(Input records)
(** * Gateway: rate limiters and load balancer

    A shallow embedding of the decision core of the gateway:
    - [src/middleware/fixedWindow.ts]   (fixed-window limiter),
    - [src/middleware/slidingWindow.ts] (sliding-window log limiter),
    - [src/middleware/leakyBucket.ts]   (leaky-bucket limiter),
    - [src/middleware/tokenBucket.ts]   (token-bucket limiter),
    - [src/loadbalancer.ts]             (the seven selection strategies).

    Every middleware reads the module-level [clients] map and the clock
    ([Date.now()]); here the map is passed in and returned, and the clock
    reading is an argument.  [next()] and [res.status(c).json({error})]
    are the two possible outcomes of a middleware call.

    Numbers.  JavaScript numbers that only ever hold integers (request
    counts, queue depths, clock readings in milliseconds, connection
    counts, integer weights, running weighted counters, 32-bit hashes) are
    [Z]: double arithmetic is exact on them below 2^53.  The token count
    of the token bucket and the score of weighted least connections are
    fractions, and are binary64 doubles ([PrimFloat.float]) computed with
    the operations the source uses.  The value of [Math.random()] is a
    rational in [0, 1).  [console.log] calls are left out. *)

From Stdlib Require Import ZArith QArith Qround Floats Uint63 Ascii String Lia.
From stdpp Require Import gmap strings pretty list sorting.

Local Open Scope Z_scope.

(** ** JavaScript values used by the sources *)

Module JS.

(** [ToUint32], the effect of [x >>> 0]. *)
Definition to_uint32 (z : Z) : Z := z mod 2 ^ 32.

(** [ToInt32], applied to the operands and result of [^] and
    [Math.imul]. *)
Definition to_int32 (z : Z) : Z :=
  let u := z mod 2 ^ 32 in
  if u <? 2 ^ 31 then u else u - 2 ^ 32.

(** [a ^ b] *)
Definition xor (a b : Z) : Z := to_int32 (Z.lxor (to_int32 a) (to_int32 b)).

(** [Math.imul(a, b)] *)
Definition imul (a b : Z) : Z := to_int32 (to_int32 a * to_int32 b).

(** [s.charCodeAt(i)] for the i-th character [c] of [s]; a character of
    a Rocq string is one code unit in 0..255. *)
Definition charCode (c : Ascii.ascii) : Z := Z.of_N (N_of_ascii c).

(** A string or [undefined] is truthy when it is a non-empty string. *)
Definition truthy (v : option string) : bool :=
  match v with
  | Some s => negb (bool_decide (s = ""%string))
  | None => false
  end.

(** [a || b] on values that are a string or [undefined]. *)
Definition or (a b : option string) : option string :=
  if truthy a then a else b.

(** The double nearest to the integer [z]; exact below 2^53 in absolute
    value, which covers every difference of two [Date.now()] readings
    and every connection count. *)
Definition float_of_Z (z : Z) : float :=
  if z <? 0 then PrimFloat.opp (PrimFloat.of_uint63 (Uint63.of_Z (- z)))
  else PrimFloat.of_uint63 (Uint63.of_Z z).

(** [Math.min(a, b)] on doubles: NaN is contagious and -0 is below +0. *)
Definition Math_min (a b : float) : float :=
  if PrimFloat.is_nan a then a
  else if PrimFloat.is_nan b then b
  else if PrimFloat.ltb a b then a
  else if PrimFloat.ltb b a then b
  else if PrimFloat.get_sign a then a else b.

End JS.

(** ** Requests and responses *)

(** What the middlewares and the balancer read from an Express request:
    [req.header("X-Client-ID")] and [req.ip], each a string or
    [undefined]. *)
Record Request := mkRequest {
  header_X_Client_ID : option string;
  ip : option string
}.

(** Outcome of a middleware call: [next()] was called, or the response
    [res.status(status).json({ error: message })] was sent. *)
Inductive Response :=
| Next
| Json (status : Z) (error : string).

(** [const clientIP = req.header("X-Client-ID") || req.ip;] followed by the
    test [if (!clientIP)]: [None] is the branch where the test succeeds,
    [Some k] carries the key on the other branch. *)
Definition clientKey (req : Request) : option string :=
  let clientIP := JS.or (header_X_Client_ID req) (ip req) in
  if JS.truthy clientIP then clientIP else None.

(** ** src/middleware/fixedWindow.ts *)

Module FixedWindow.

Record ClientRecord := mkRecord { count : Z; windowStart : Z }.

Definition WINDOW_SIZE_IN_MS : Z := 60000.
Definition MAX_REQUESTS_PER_WINDOW : Z := 5.

Definition rateLimiter (clients : gmap string ClientRecord)
    (req : Request) (currentTime : Z)
  : gmap string ClientRecord * Response :=
  match clientKey req with
  | None => (clients, Json 400 "Unable to determine client IP")
  | Some clientIP =>
      match clients !! clientIP with
      | None =>
          (<[clientIP := mkRecord 1 currentTime]> clients, Next)
      | Some record =>
          if WINDOW_SIZE_IN_MS <? currentTime - windowStart record then
            (<[clientIP := mkRecord 1 currentTime]> clients, Next)
          else if count record <? MAX_REQUESTS_PER_WINDOW then
            (<[clientIP := mkRecord (count record + 1) (windowStart record)]>
               clients, Next)
          else (clients, Json 429 "Rate limit exceeded")
      end
  end.

End FixedWindow.

(** ** src/middleware/slidingWindow.ts *)

Module SlidingWindow.

Definition WINDOW_SIZE : Z := 5000.
Definition MAX_REQUESTS : nat := 2.

Definition slidingWindowLogRateLimiter (clients : gmap string (list Z))
    (req : Request) (now : Z) : gmap string (list Z) * Response :=
  match clientKey req with
  | None => (clients, Json 400 "Unable to determine client ID")
  | Some clientIP =>
      let timestamps := default [] (clients !! clientIP) in
      let freshTimestamps :=
        filter (λ ts, now - ts ≤ WINDOW_SIZE) timestamps in
      if (MAX_REQUESTS <=? length freshTimestamps)%nat then
        (clients, Json 429 "Rate limit exceeded")
      else
        (<[clientIP := freshTimestamps ++ [now]]> clients, Next)
  end.

End SlidingWindow.

(** ** src/middleware/leakyBucket.ts *)

Module LeakyBucket.

Record Bucket := mkBucket { queue : Z; lastLeak : Z }.

Definition BUCKET_CAPACITY : Z := 5.
Definition LEAK_RATE : Z := 1.

(** [Math.floor(((now - lastLeak) / 1000) * LEAK_RATE)].  The rate is
    an integer, and the double quotient of an integer below 2^53 by 1000
    never rounds across an integer, so the floor is the floor quotient
    ([Z.div] rounds towards minus infinity, as [Math.floor] does). *)
Definition leakedSince (now lastLeak : Z) : Z :=
  ((now - lastLeak) * LEAK_RATE) / 1000.

Definition leakyBucketRateLimiter (clients : gmap string Bucket)
    (req : Request) (now : Z) : gmap string Bucket * Response :=
  match clientKey req with
  | None => (clients, Json 400 "No client ID")
  | Some clientIP =>
      let bucket := default (mkBucket 0 now) (clients !! clientIP) in
      let leaked := leakedSince now (lastLeak bucket) in
      let queue1 := Z.max 0 (queue bucket - leaked) in
      if queue1 <? BUCKET_CAPACITY then
        (<[clientIP := mkBucket (queue1 + 1) now]> clients, Next)
      else
        (<[clientIP := mkBucket queue1 now]> clients,
         Json 429 "Rate limit exceeded")
  end.

End LeakyBucket.

(** ** src/middleware/tokenBucket.ts *)

Module TokenBucket.

(** [tokens] is a double; [lastRefill] is a [Date.now()] reading. *)
Record Bucket := mkBucket { tokens : float; lastRefill : Z }.

Definition REFILL_RATE : float := 0.5%float.
Definition BUCKET_CAPACITY : float := 5%float.

(** [Math.min(BUCKET_CAPACITY, tokens + elapsedSeconds * REFILL_RATE)]
    with [elapsedSeconds = elapsedMs / 1000]. *)
Definition refillBy (tokens : float) (elapsedMs : Z) : float :=
  let elapsedSeconds := PrimFloat.div (JS.float_of_Z elapsedMs) 1000%float in
  JS.Math_min BUCKET_CAPACITY
    (PrimFloat.add tokens (PrimFloat.mul elapsedSeconds REFILL_RATE)).

(** The refill at clock reading [now], [elapsedMs = now - lastRefill]. *)
Definition refilled (b : Bucket) (now : Z) : float :=
  refillBy (tokens b) (now - lastRefill b).

Definition tokenBucketRateLimiter (clients : gmap string Bucket)
    (req : Request) (now : Z) : gmap string Bucket * Response :=
  match clientKey req with
  | None => (clients, Json 400 "No client ID")
  | Some clientIP =>
      let bucket :=
        default (mkBucket BUCKET_CAPACITY now) (clients !! clientIP) in
      let tokens1 := refilled bucket now in
      if PrimFloat.leb 1%float tokens1 then
        (<[clientIP := mkBucket (PrimFloat.sub tokens1 1%float) now]> clients,
         Next)
      else
        (<[clientIP := mkBucket tokens1 now]> clients,
         Json 429 "Rate limit exceeded")
  end.

End TokenBucket.

(** ** src/loadbalancer.ts *)

Module LoadBalancer.

Inductive Strategy :=
| round_robin
| random
| least_connections
| weighted_round_robin
| weighted_least_connections
| ip_hash
| consistent_hash
| unrecognized. (* any other string reaching the function at run time *)

(** [fnv1aHash]: 32-bit FNV-1a over the code units of [str]. *)
Definition fnv1aHash (str : string) : Z :=
  JS.to_uint32
    (foldl (λ h c, JS.to_uint32 (JS.imul (JS.xor h (JS.charCode c)) 16777619))
           (JS.to_uint32 2166136261)
           (list_ascii_of_string str)).

Record RingEntry := mkEntry { hash : Z; server : string }.

(** The state captured by the closure each strategy returns. *)
Inductive State :=
| StRandom
| StRoundRobin (idx : nat)          (* also the fallback branch *)
| StWeightedRoundRobin (current : list Z)
| StLeastConnections (counts : gmap string Z)
| StWeightedLeastConnections (counts : gmap string Z)
| StIpHash
| StConsistentHash (ring : list RingEntry).

(** A balancer: the [servers] and [ws] constants its closure captures
    (weights are integers, as in the backend pool of the specification)
    and the mutable state of its strategy.  The unused [maxWeight] of the
    weighted round robin is left out. *)
Record LoadBalancer := mkLB {
  servers : list string;
  ws : list Z;
  state : State
}.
(End Input records)
Task to complete:
Please copy all lines of the listing in which the string "quotient" occurs.

Exercise response:
    an integer, and the double quotient of an integer below 2^53 by 1000
    never rounds across an integer, so the floor is the floor quotient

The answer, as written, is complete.